[PROVIDED ENTRIES Boundary: Start]

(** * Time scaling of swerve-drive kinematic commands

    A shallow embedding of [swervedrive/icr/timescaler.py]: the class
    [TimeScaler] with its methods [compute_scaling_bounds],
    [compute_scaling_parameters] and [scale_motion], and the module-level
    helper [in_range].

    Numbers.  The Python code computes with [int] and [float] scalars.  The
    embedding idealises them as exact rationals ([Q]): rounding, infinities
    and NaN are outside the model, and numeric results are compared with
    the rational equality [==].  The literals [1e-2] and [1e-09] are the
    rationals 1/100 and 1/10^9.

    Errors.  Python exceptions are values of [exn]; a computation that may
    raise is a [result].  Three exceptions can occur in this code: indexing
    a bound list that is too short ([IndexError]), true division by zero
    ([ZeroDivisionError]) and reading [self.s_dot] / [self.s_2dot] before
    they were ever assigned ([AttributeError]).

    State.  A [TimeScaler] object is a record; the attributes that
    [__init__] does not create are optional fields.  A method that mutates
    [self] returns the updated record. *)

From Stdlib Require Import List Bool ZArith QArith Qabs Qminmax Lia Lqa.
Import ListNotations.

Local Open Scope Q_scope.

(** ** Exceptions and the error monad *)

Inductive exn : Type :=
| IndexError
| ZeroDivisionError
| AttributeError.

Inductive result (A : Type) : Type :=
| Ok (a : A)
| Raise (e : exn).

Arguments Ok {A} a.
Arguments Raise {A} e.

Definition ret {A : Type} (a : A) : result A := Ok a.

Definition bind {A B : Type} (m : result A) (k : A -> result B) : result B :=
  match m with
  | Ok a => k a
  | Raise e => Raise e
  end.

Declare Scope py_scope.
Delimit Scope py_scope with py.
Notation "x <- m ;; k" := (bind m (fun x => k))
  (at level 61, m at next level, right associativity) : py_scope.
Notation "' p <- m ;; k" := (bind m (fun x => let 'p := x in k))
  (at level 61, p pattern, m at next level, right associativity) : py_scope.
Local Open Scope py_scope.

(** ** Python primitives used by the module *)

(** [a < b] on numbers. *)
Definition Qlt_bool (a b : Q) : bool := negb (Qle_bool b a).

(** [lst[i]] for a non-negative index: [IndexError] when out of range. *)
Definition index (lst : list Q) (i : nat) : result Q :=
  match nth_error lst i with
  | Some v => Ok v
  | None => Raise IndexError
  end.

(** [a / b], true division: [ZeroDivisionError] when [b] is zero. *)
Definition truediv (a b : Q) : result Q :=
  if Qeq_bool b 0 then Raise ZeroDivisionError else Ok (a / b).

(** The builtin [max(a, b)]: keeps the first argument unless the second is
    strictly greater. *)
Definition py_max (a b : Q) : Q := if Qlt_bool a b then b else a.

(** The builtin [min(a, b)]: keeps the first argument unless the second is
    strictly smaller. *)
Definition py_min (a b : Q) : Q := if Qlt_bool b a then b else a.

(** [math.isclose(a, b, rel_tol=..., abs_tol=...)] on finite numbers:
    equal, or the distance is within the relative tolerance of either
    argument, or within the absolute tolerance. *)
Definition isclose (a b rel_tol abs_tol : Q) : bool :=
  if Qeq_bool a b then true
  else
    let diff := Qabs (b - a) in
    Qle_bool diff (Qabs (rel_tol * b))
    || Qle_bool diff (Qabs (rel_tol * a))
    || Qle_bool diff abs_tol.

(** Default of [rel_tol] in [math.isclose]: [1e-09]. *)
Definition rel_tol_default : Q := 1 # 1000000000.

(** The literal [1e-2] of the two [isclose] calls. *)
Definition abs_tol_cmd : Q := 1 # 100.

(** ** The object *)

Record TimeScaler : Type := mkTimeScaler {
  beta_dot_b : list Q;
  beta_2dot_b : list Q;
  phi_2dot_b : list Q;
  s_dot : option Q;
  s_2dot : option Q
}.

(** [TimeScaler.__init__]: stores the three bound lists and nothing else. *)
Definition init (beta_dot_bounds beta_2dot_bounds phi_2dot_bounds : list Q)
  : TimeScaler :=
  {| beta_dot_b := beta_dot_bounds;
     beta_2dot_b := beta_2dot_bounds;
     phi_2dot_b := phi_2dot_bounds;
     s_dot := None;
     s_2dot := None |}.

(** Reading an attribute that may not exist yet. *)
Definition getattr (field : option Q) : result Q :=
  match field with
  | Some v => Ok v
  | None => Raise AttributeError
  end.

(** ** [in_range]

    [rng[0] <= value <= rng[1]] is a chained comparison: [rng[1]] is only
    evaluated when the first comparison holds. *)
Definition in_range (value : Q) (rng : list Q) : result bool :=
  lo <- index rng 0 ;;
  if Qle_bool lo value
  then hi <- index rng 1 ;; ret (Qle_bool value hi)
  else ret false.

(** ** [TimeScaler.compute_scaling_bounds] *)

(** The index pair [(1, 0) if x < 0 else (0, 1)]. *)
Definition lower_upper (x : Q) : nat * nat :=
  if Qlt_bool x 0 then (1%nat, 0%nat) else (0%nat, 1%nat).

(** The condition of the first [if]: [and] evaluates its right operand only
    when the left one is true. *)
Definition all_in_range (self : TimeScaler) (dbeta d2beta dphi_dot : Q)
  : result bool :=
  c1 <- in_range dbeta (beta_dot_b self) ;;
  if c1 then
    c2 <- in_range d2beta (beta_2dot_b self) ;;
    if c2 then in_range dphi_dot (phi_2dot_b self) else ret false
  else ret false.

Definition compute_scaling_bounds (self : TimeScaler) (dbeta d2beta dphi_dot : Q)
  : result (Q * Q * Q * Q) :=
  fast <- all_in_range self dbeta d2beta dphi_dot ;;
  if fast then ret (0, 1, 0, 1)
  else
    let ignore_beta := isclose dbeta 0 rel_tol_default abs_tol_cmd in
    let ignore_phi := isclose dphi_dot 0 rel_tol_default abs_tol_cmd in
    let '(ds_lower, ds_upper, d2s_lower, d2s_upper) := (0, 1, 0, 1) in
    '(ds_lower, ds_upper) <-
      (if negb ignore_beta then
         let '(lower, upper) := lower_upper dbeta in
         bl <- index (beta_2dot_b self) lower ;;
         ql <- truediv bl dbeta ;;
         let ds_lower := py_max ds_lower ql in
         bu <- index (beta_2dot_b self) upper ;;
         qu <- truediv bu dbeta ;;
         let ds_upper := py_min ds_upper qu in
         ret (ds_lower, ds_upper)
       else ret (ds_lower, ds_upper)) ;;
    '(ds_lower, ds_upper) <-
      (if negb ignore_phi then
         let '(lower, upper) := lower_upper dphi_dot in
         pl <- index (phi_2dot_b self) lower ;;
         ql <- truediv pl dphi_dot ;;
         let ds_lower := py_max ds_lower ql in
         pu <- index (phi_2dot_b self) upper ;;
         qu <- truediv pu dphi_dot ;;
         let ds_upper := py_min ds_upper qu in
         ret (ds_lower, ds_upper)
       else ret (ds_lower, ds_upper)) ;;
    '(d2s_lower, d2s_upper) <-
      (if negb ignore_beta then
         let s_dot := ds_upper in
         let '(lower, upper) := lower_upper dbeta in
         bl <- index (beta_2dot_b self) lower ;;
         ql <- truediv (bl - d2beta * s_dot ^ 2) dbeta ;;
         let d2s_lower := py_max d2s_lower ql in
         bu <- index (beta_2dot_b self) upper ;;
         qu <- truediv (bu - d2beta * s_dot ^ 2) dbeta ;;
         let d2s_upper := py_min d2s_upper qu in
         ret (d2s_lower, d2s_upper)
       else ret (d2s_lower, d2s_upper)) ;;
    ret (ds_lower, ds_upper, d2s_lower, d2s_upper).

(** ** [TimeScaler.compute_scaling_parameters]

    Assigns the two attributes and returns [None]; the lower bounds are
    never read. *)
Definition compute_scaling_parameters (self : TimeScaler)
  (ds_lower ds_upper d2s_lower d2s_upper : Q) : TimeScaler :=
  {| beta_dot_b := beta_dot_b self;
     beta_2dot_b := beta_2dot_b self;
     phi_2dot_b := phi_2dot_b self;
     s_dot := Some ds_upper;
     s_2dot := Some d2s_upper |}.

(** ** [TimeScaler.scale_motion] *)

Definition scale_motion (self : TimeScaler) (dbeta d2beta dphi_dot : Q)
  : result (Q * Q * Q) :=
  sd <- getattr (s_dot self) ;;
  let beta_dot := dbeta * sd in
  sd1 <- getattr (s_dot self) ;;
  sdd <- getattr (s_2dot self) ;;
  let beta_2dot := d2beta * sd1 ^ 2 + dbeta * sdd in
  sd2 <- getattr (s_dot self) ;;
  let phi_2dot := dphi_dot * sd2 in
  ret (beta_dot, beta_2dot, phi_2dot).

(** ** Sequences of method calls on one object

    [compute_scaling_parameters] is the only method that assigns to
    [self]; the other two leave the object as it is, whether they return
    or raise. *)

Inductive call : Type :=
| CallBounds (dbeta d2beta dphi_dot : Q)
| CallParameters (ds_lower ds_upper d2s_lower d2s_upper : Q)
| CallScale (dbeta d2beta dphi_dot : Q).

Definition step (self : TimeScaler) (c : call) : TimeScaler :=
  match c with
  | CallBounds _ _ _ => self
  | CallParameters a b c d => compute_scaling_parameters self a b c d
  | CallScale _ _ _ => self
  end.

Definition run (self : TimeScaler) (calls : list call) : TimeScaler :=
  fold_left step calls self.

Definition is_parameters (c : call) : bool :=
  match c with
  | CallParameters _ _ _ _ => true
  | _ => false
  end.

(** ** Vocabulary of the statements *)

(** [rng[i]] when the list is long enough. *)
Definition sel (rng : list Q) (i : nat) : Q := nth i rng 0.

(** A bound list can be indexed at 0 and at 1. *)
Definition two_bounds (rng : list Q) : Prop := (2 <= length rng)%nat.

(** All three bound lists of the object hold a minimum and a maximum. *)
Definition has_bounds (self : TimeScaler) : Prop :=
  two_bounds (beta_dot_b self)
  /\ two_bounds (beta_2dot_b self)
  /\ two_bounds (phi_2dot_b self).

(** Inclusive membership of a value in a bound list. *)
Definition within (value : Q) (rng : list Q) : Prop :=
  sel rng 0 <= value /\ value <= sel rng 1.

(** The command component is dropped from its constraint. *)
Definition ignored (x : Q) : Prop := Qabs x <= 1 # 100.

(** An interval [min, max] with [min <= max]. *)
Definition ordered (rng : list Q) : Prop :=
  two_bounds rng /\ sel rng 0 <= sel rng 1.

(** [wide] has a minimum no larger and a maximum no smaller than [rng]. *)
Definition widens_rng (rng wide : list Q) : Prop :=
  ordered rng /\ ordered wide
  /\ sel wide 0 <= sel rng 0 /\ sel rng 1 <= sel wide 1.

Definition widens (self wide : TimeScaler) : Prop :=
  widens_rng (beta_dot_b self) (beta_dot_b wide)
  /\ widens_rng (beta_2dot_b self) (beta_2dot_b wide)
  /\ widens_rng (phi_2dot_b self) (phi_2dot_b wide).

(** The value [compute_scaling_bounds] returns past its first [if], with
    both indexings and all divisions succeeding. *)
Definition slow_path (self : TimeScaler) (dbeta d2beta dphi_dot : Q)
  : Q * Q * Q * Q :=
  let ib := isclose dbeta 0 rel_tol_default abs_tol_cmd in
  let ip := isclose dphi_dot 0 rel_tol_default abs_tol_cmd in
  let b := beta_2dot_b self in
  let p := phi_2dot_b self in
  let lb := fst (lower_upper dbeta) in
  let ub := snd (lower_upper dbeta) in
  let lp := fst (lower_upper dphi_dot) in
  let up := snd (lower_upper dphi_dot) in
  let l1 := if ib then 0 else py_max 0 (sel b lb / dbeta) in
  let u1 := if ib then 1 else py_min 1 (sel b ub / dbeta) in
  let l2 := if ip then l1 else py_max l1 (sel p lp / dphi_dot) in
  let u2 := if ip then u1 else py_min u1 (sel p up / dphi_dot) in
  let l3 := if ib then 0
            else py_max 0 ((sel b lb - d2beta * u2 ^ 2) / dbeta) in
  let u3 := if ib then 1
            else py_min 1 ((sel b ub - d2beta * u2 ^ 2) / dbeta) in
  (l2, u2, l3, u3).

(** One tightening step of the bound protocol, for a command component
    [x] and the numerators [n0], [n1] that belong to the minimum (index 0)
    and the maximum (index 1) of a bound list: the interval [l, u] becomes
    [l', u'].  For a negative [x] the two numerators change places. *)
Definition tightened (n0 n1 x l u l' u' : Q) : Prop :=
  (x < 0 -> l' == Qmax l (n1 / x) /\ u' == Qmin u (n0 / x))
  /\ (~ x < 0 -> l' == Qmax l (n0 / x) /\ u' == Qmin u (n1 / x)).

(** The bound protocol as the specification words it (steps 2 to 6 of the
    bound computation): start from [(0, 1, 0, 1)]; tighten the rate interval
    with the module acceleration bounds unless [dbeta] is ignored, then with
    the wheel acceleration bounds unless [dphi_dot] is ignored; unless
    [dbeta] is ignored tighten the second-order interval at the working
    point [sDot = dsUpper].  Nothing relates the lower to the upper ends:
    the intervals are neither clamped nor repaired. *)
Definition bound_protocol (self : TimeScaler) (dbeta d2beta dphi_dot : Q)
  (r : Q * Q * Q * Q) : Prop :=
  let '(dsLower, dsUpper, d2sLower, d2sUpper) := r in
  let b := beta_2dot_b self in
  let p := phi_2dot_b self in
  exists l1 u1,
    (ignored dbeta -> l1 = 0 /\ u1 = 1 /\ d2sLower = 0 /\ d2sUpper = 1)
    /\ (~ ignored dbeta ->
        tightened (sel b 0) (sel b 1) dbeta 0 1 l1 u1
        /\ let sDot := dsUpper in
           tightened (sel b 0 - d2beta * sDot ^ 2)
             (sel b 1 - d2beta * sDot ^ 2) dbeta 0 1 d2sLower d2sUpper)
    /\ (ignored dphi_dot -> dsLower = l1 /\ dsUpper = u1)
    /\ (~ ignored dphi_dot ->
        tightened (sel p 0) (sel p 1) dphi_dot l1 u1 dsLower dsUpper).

[PROVIDED ENTRIES Boundary: End]

YOUR INSTRUCTIONS -
Reproduce, character for character, only the lines of the preceding data that start at the line with "(** [math.isclose(a, b, rel_tol=..., abs_tol=...)]" and end at the line with "let diff := Qabs (b - a) in", both included.

RESPONSE BELOW -
(** [math.isclose(a, b, rel_tol=..., abs_tol=...)] on finite numbers:
    equal, or the distance is within the relative tolerance of either
    argument, or within the absolute tolerance. *)
Definition isclose (a b rel_tol abs_tol : Q) : bool :=
  if Qeq_bool a b then true
  else
    let diff := Qabs (b - a) in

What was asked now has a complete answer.